L’atmosphère hystérique du pays à l’égard de l’islam et des musulmans s’est en effet accentuée depuis quelques semaines, du discours d’Eric Zemmour appelant à la guerre civile à mots à peines voilés à l’interview d’Emmanuel Macron à Valeurs Actuelles en passant par l’appel à une société de surveillance ou l’humiliation devant son fils d’une mère portant le voile accompagnatrice d’une sortie scolaire sans parler des tirs essuyés par une mosquée à Bayonne. Faut-il pour autant se contenter de la marche de dimanche ? Je ne le crois pas, je suis au contraire de ceux qui considèrent que celle-ci, pour paraphraser Churchill, n’est ni la fin ni même le début de la fin, tout juste est-ce peut-être la fin du début, et encore. Il s’agit donc d’accentuer le mouvement en l’élargissant et en permettant ainsi une réponse globale à l’attaque menée par la caste néolibérale au pouvoir depuis des décennies dans ce pays et qui n’a de cesse d’agiter le chiffon musulman pour faire passer sa casse sociale.
L’indéniable réussite
Comme il est de coutume, l’un des éléments qui a été le plus commenté à l’issue de la manifestation de dimanche est la mobilisation. Il est toujours complexe de donner un chiffre exact tant il est difficile de comptabiliser des flux de personnes mais dans le cas de dimanche les organisateurs ont annoncé près de 40 000 participants tandis que le cabinet Occurrence utilisé par les médias pour compter était lui autour de 13 500 personnes – nous n’allons pas ici entrer dans une bataille de chiffres mais il est probable que la vérité se trouve entre les deux. Indépendamment du chiffre réel, l’impression qui est ressortie de cette marche était sa masse et sa compacité. Pour une première édition et après la campagne de dénigrement qui l’a précédée, cette marche est sans conteste une réussite.
Au-delà même de ces querelles de chiffres, ce qui marquait dans cette marche était sans conteste l’hétérogénéité et la diversité des participants en même temps que la très bonne ambiance tout au long du cortège, symbolisée par la présence massive de familles et d’enfants en très bas âge. Loin de n’avoir été qu’une manifestation rassemblant les principaux concernés, dimanche a vu converger presque tout ce que la gauche compte de partis et d’associations qui ont accepté de laisser la lumière aux principaux organisateurs, ce qui est une formidable réussite lorsque l’on sait la propension, dans ce pays, à passer du temps à parler d’un sujet sans écouter les principaux concernés.
Les slogans politiques
L’une des principales craintes par rapport à cette manifestation était effectivement qu’elle finisse par se transformer en rassemblement de personnes qui se ressemblent et que les slogans confessionnels puissent prendre le pas sur la contestation politique. Sans doute est-ce là la principale réussite de cette manifestation, cet écueil a été évité. La présence massive ainsi que la détermination politique des participants ont certainement joué le rôle d’antidote face à ce qui aurait marqué un isolement de la mobilisation. Au contraire, ce sont bien des slogans politiques et pleinement politiques qui ont été scandés tout au long de la manifestation.

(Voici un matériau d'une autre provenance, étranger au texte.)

Lemma clears_of_closes c l : clears_of c (map WsClose l) = [].
Proof.
  induction l as [| x l IH]; [done |]. unfold clears_of in *. simpl map.
  rewrite filter_cons_False; done.
Qed.

Lemma shutdown_clears code st c :
  clears_of c (trace (shutdown code st)) = clears_of c (trace st).
Proof.
  rewrite shutdown_trace, !clears_of_app, clears_of_closes.
  destruct (agent_killed st); cbn; by rewrite app_nil_r.
Qed.

(** No listener of the proxy calls [clearInterval]: an event other than
    time passing leaves every armed interval armed. *)
Lemma dispatch_keeps_timers st ev :
  (forall dt, ev <> EvElapse dt) ->
  (forall p, p ∈ timers st -> p ∈ timers (dispatch st ev)) /\
  (forall c, clears_of c (trace (dispatch st ev)) = clears_of c (trace st)).
Proof.
  intros He. destruct (exited st) as [code |] eqn:Ex.
  { rewrite dispatch_exited; [done | by rewrite Ex]. }
  split.
  - destruct (decide (ev = EvConnection)) as [-> | Hc].
    + rewrite dispatch_connection by done.
      destruct (accept_timers st) as [-> _]. intros p Hp.
      apply elem_of_app. by left.
    + by destruct (dispatch_timers st ev Hc He) as [-> _].
  - intros c. unfold dispatch. rewrite Ex. destruct ev.
    + rewrite accept_trace.
      destruct (currentClient st); by apply clears_of_quiet.
    + destruct (live st ws); [| done]. rewrite on_message_trace.
      destruct (stdin_writable st); by apply clears_of_quiet.
    + unfold peer_closing. by case_decide.
    + destruct (live st ws); [| done]. rewrite closed_trace.
      case_decide; by apply clears_of_quiet.
    + destruct (live st ws); [| done]. by apply clears_of_quiet.
    + destruct (live st ws); [| done]. by apply clears_of_quiet.
    + by apply clears_of_quiet.
    + rewrite on_stdout_data_trace.
      destruct (currentClient st); [case_decide |]; by apply clears_of_quiet.
    + unfold stdin_end. by destruct (agent_stdin st).
    + unfold on_agent_exit, seq_stmt. rewrite shutdown_clears.
      by apply clears_of_quiet.
    + unfold on_agent_error, seq_stmt. rewrite shutdown_clears.
      by apply clears_of_quiet.
    + unfold on_signal, seq_stmt. rewrite shutdown_clears.
      by apply clears_of_quiet.
    + by specialize (He dt).
Qed.
(** An [interface{}] holding one of those values. *)
Inductive iface : Type :=
| IBool (b : bool)
| IByte (b : Z)
| IInt32 (i : Z)
| IUint32 (u : Z)
| IInt64 (i : Z)
| IUint64 (u : Z)
| IString (s : string)
| IObjectPath (p : string)
| IStrings (l : slice string)
| IHints (m : hints_map)
| IVariant (v : Variant)
| IStruct (fields : list iface).

Definition type_of (v : iface) : gotype :=
  match v with
  | IBool _ => TBool
  | IByte _ => TByte
  | IInt32 _ => TInt32
  | IUint32 _ => TUint32
  | IInt64 _ => TInt64
  | IUint64 _ => TUint64
  | IString _ => TString
  | IObjectPath _ => TObjectPath
  | IStrings _ => TStrings
  | IHints _ => THints
  | IVariant _ => TVariant
  | IStruct _ => TStruct
  end.

(** Go's [error]: [None] is nil.  A non-nil error is either made by
    [errors.New] or is the bus library's [dbus.Error] (an error reply of the
    server, or a failure of the connection reported under a name). *)
Inductive error_value : Type :=
| errors_New (msg : string)
| dbus_Error (name : string) (body : list iface).

Definition error : Type := option error_value.

(** ** The package's types *)

(** An established connection to the bus ([*dbus.Conn]); the nil handle is
    not part of the model: the caller connects before using the package. *)
Definition Conn : Type := positive.

(** [type notifier struct { conn *dbus.Conn }] *)
Record notifier : Type := Build_notifier { conn : Conn }.

Record Notification : Type := Build_Notification {
  AppName : string;
  ReplacesID : Z;
  AppIcon : string;
  Summary : string;
  Body : string;
  Actions : slice string;
  Hints : hints_map;
  ExpireTimeout : Z
}.

Record ServerInformation : Type := Build_ServerInformation {
  Name : string;
  Vendor : string;
  Version : string;
  SpecVersion : string
}.

(** The package constants. *)
Definition objectPath : string := "/org/freedesktop/Notifications".
Definition dbusNotificationsInterface : string := "org.freedesktop.Notifications".
Definition getCapabilities : string := "org.freedesktop.Notifications.GetCapabilities".
Definition closeNotification : string := "org.freedesktop.Notifications.CloseNotification".
Definition notify : string := "org.freedesktop.Notifications.Notify".
Definition getServerInformation : string := "org.freedesktop.Notifications.GetServerInformation".

(** ** The bus library, as far as the package uses it *)

Module dbus.

(** What leaves the process in one [Object.Call]. *)
Record request : Type := Build_request {
  rq_conn : Conn;
  rq_dest : string;
  rq_path : string;
  rq_method : string;
  rq_flags : Z;
  rq_args : list iface
}.

(** [*dbus.Call] once the call is done: the error of the round trip and
    the values of the reply. *)
Record Call : Type := Build_Call {
  Err : error;
  Body : list iface
}.

(** [*dbus.Object]; [None] is the nil pointer. *)
Record Object : Type := Build_Object {
  o_conn : Conn;
  o_dest : string;
  o_path : string
}.

(** [conn.Object(dest, path)] only records its arguments. *)
Definition Conn_Object (c : Conn) (dest path : string) : option Object :=
  Some (Build_Object c dest path).

Definition length_mismatch : error_value := errors_New "dbus.Store: length mismatch".
Definition type_mismatch : error_value := errors_New "dbus.Store: type mismatch".

(** Modelled from the spec: the reply decoder of the bus library
    ([dbus.Store]) is not among the sources.  The spec's decode fault is a
    reply that "does not match the expected shape/arity/type", decoding is
    positional, and "fields not yet decoded retain zero-value".  A
    destination pointer is represented by the current content of the
    variable it points to; the result is the content of the variables
    afterwards and the error.  [store_each] walks the reply and the
    destinations together and stops at the first value whose dynamic type
    is not the type of its destination. *)
Fixpoint store_each (src dest : list iface) : list iface * error :=
  match src, dest with
  | v :: src', d :: dest' =>
      if decide (type_of d = type_of v) then
        let '(dest'', err) := store_each src' dest' in (v :: dest'', err)
      else (d :: dest', Some type_mismatch)
  | _, _ => (dest, None)
  end.

Definition Store (src dest : list iface) : list iface * error :=
  if decide (length src = length dest) then store_each src dest
  else (dest, Some length_mismatch).

(** [call.Store(dest...)]: the error of the call itself comes first. *)
Definition Call_Store (c : Call) (dest : list iface) : list iface * error :=
  match Err c with
  | Some e => (dest, Some e)
  | None => Store (Body c) dest
  end.

(** Reading a destination variable back after [Store]. *)
Definition uint32_at (i : nat) (vars : list iface) : Z :=
  match vars !! i with
  | Some (IUint32 u) => u
  | _ => 0
  end.

Definition string_at (i : nat) (vars : list iface) : string :=
  match vars !! i with
  | Some (IString s) => s
  | _ => ""
  end.

Definition strings_at (i : nat) (vars : list iface) : slice string :=
  match vars !! i with
  | Some (IStrings l) => l
  | _ => nil_slice
  end.

End dbus.

(** ** Effects *)

(** One operand of [log.Printf]. *)
Inductive log_operand : Type :=
| LString (s : string)
| LError (e : error).

Record log_line : Type := Build_log_line {
  format : string;
  operands : list log_operand
}.

(** How a Go call ends: it returns, or it panics. *)
Inductive outcome (A : Type) : Type :=
| Returned (a : A)
| Panicked (msg : string).
Arguments Returned {A} a.
Arguments Panicked {A} msg.

Definition nil_dereference : string :=
  "runtime error: invalid memory address or nil pointer dereference".

(** A [*notifier]: [None] is nil, [Some l] the address of a notifier in the
    heap. *)
Definition notifier_ptr : Type := option positive.

Section Client.

(** The state of the bus and of the server behind it, and the round trip:
    the request goes out, a completed call comes back. *)
Variable Bus : Type.
Variable serve : dbus.request -> Bus -> dbus.Call * Bus.

(** Everything an operation can read or change: the notifiers the program
    has allocated, the bus, the requests sent so far (oldest first), and
    the lines written by [log.Printf]. *)
Record world : Type := Build_world {
  heap : gmap positive notifier;
  bus : Bus;
  wire : list dbus.request;
  logged : list log_line
}.

Definition M (A : Type) : Type := world -> outcome A * world.

Definition ret {A} (a : A) : M A := fun w => (Returned a, w).

Definition panic {A} (msg : string) : M A := fun w => (Panicked msg, w).

Definition bind {A B} (m : M A) (k : A -> M B) : M B :=
  fun w =>
    match m w with
    | (Returned a, w') => k a w'
    | (Panicked msg, w') => (Panicked msg, w')
    end.

Notation "'do' x <- m ; k" := (bind m (fun x => k))
  (at level 10, x name, m at level 100, k at level 200).
Notation "m ;; k" := (bind m (fun _ => k))
  (at level 100, k at level 200, right associativity).

(** [*self]: reading through a nil pointer panics.  An address outside
    the heap does not exist in Go; the model makes it a panic too. *)
Definition deref (self : notifier_ptr) : M notifier :=
  fun w =>
    match self with
    | None => panic nil_dereference w
    | Some l =>
        match heap w !! l with
        | Some s => ret s w
        | None => panic nil_dereference w
        end
    end.

(** [&notifier{...}]: a fresh address. *)
Definition alloc (s : notifier) : M notifier_ptr :=
  fun w =>
    let l := fresh (dom (heap w)) in
    (Returned (Some l),
     Build_world (<[l := s]> (heap w)) (bus w) (wire w) (logged w)).

(** [obj.Call(method, flags, args...)]: one blocking round trip. *)
Definition Object_Call (obj : option dbus.Object) (method : string)
    (flags : Z) (args : list iface) : M dbus.Call :=
  fun w =>
    match obj with
    | None => panic nil_dereference w
    | Some o =>
        let rq := dbus.Build_request (dbus.o_conn o) (dbus.o_dest o)
                    (dbus.o_path o) method flags args in
        let '(call, b) := serve rq (bus w) in
        (Returned call, Build_world (heap w) b (wire w ++ [rq]) (logged w))
    end.

(** The world with one more line in the log. *)
Definition with_log_line (w : world) (fmt : string) (ops : list log_operand)
    : world :=
  Build_world (heap w) (bus w) (wire w) (logged w ++ [Build_log_line fmt ops]).

Definition log_Printf (fmt : string) (ops : list log_operand) : M unit :=
  fun w => (Returned tt, with_log_line w fmt ops).

(** ** The package *)

(** [func New(conn *dbus.Conn) Notifier] *)
Definition New (c : Conn) : M notifier_ptr :=
  alloc (Build_notifier c).

(** [func SendNotification(conn *dbus.Conn, n Notification) (uint32, error)] *)
Definition SendNotification (c : Conn) (n : Notification) : M (Z * error) :=
  let obj := dbus.Conn_Object c dbusNotificationsInterface objectPath in
  do call <- Object_Call obj notify 0
               [IString (AppName n);
                IUint32 (ReplacesID n);
                IString (AppIcon n);
                IString (Summary n);
                IString (Body n);
                IStrings (Actions n);
                IHints (Hints n);
                IInt32 (ExpireTimeout n)];
  match dbus.Err call with
  | Some e => ret (0, Some e)
  | None =>
      let '(vars, err) := dbus.Call_Store call [IUint32 0] in
      let r := dbus.uint32_at 0 vars in
      match err with
      | Some e =>
          log_Printf "error getting uint32 ret value: %v" [LError err] ;;
          ret (r, err)
      | None => ret (r, None)
      end
  end.

(** [func (self *notifier) SendNotification(n Notification) (uint32, error)] *)
Definition notifier_SendNotification (self : notifier_ptr)
    (n : Notification) : M (Z * error) :=
  do s <- deref self;
  SendNotification (conn s) n.

(** [func (self *notifier) GetCapabilities() ([]string, error)] *)
Definition GetCapabilities (self : notifier_ptr) : M (slice string * error) :=
  do s <- deref self;
  let obj := dbus.Conn_Object (conn s) dbusNotificationsInterface objectPath in
  do call <- Object_Call obj getCapabilities 0 [];
  match dbus.Err call with
  | Some e =>
      log_Printf "error calling GetCapabilities: %v" [LError (dbus.Err call)] ;;
      ret (mk_slice [], dbus.Err call)
  | None =>
      let '(vars, err) := dbus.Call_Store call [IStrings nil_slice] in
      let r := dbus.strings_at 0 vars in
      match err with
      | Some e =>
          log_Printf "error getting capabilities ret value: %v" [LError err] ;;
          ret (r, err)
      | None => ret (r, None)
      end
  end.
(** * The Shenandoah allocation pacer (shenandoahPacer.cpp)

    A shallow embedding of [ShenandoahPacer]: the per-phase tax computation
    ([setup_for_mark], [setup_for_evac], [setup_for_updaterefs],
    [setup_for_idle]), the budget installation ([restart_with]), the
    lock-free claim ([claim_for_alloc]) and the bounded-wait throttle
    ([pace_for_alloc]).

    - [size_t], [uintx], [intptr_t] and [jlong] are 64-bit (LP64); they are
      carried as [Z] with the wrap-around written out.
    - [double] is IEEE 754 binary64, carried as [spec_float] with the
      operations of [SpecFloat] at precision 53 and maximal exponent 1024.
    - The compare-and-swap loops run against a schedule: what the other
      threads do to [_budget] between this thread's load and its cmpxchg.
    - The clock and the other threads met by [pace_for_alloc] are an
      oracle: one [tick] per round of its loop.
    - The value of a double is a rational; the accuracy of the computed
      tax is stated against the exact rational formula. *)

From Stdlib Require Import QArith Qpower Qminmax Lqa.
From Stdlib Require Import ZArith Lia List Bool ZifyBool.
From Stdlib Require Import Floats.SpecFloat.
Import ListNotations.
Local Open Scope Z_scope.

(** ** Machine integers *)

Module LP64.

Definition BitsPerWord : Z := 64.
Definition LogHeapWordSize : Z := 3.

Definition max_uintx : Z := 2 ^ BitsPerWord - 1.
Definition min_intptr : Z := - 2 ^ (BitsPerWord - 1).
Definition max_intptr : Z := 2 ^ (BitsPerWord - 1) - 1.

(** Unsigned wrap-around: [size_t] and [uintx] arithmetic. *)
Definition to_size_t (z : Z) : Z := z mod 2 ^ BitsPerWord.

(** Two's complement reading: a [size_t] stored into [intptr_t] or [jlong]. *)
Definition to_intptr (z : Z) : Z :=
  let u := z mod 2 ^ BitsPerWord in
  if u <? 2 ^ (BitsPerWord - 1) then u else u - 2 ^ BitsPerWord.

Definition is_size_t (z : Z) : Prop := 0 <= z <= max_uintx.
Definition is_intptr (z : Z) : Prop := min_intptr <= z <= max_intptr.

End LP64.

(** ** IEEE 754 binary64 *)

Module Binary64.

Definition prec : Z := 53.
Definition emax : Z := 1024.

Loin de la caricature victimaire que d’aucuns ont voulu donner des personnes mobilisées, ce à quoi nous avons assisté n’est ni plus ni moins qu’à l’éveil (ou au réveil) d’une conscience politique profonde où c’est bel et bien un système dans sa globalité qui a été attaqué et où les slogans avaient presque autant rapport avec les discriminations ethniques et religieuses que sociales. Ce réveil politique laisse augurer des lendemains plus joyeux si nous arrivons à mettre en branle un mouvement plus global à la suite de cette marche réussie. C’est incontestablement ce à quoi nous devons nous atteler si nous voulons non seulement amplifier le mouvement mais surtout fracasser un système de domination sociale présent depuis bien trop de décennies.
Sortir de l’ornière
Je le disais plus haut, les jours qui ont précédé la manifestation ont été emplis de condamnation par avance. L’argument fallacieux prétendant que tous les manifestants seraient des complices de l’islam politique a été répété ad nauseam sur les plateaux télé tant et si bien que ces mêmes chaines de télé se sont prestement jetées sur le seul os à ronger qu’ils ont pu trouver avec cette polémique sur l’étoile jaune aperçue dans les manifestations. Il ne s’agit pas ici de dire que c’est un élément anodin – je pense personnellement qu’il faut savoir raison garder et je n’apprécie guère les parallèles historiques simplistes – mais résumer l’ensemble de la marche à cet élément est un tour de force de mauvaise foi très puissant tant il y avait d’autres choses à dire sur cette belle et fraternelle mobilisation.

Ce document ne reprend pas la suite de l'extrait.